(* ===== verification/Json.v ===== *)
(** [JSON.parse], executable: the inputs of the shard map, of the socket frames
    and of the request bodies are JSON text.

    Numbers are IEEE doubles ([spec_float], correctly rounded from the decimal
    literal), strings are UTF-8 ([\uXXXX] escapes are encoded, surrogate pairs
    combined, a lone surrogate kept as its three-byte form), and an object keeps
    its members in text order, the last one winning on a duplicate key. *)

From Stdlib Require Import SpecFloat Ascii.
From S2P Require Import Prelude Bytes.

Inductive json : Type :=
| JNull
| JBool (b : bool)
| JNum (x : spec_float)
| JStr (s : string)
| JArr (l : list json)
| JObj (kvs : list (string * json)).

(** ** Property reads *)

(** The last member of that name. *)
Definition jfind (k : string) (kvs : list (string * json)) : option json :=
  fold_left (fun acc kv => if String.eqb (fst kv) k then Some (snd kv) else acc) kvs None.

(** [v.k]: reading a property of [null] throws, of a primitive or an array (for
    the names the code reads) is [undefined]. *)
Definition jprop (v : json) (k : string) : result string (option json) :=
  match v with
  | JNull => Err ("Cannot read properties of null (reading '" +:+ k +:+ "')")
  | JObj kvs => Ok (jfind k kvs)
  | _ => Ok None
  end.

(** [typeof x === "string"], with the string *)
Definition jstring (v : option json) : option string :=
  match v with Some (JStr s) => Some s | _ => None end.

= = = = = = =

- **WHAT TO WORK ON**: From the first line of the material above down to the line with "its members in", output each line exactly; include both of those lines and add no others.

- **SOLVED PROBLEM**:
(* ===== verification/Json.v ===== *)
(** [JSON.parse], executable: the inputs of the shard map, of the socket frames
    and of the request bodies are JSON text.

    Numbers are IEEE doubles ([spec_float], correctly rounded from the decimal
    literal), strings are UTF-8 ([\uXXXX] escapes are encoded, surrogate pairs
    combined, a lone surrogate kept as its three-byte form), and an object keeps
    its members in text order, the last one winning on a duplicate key. *)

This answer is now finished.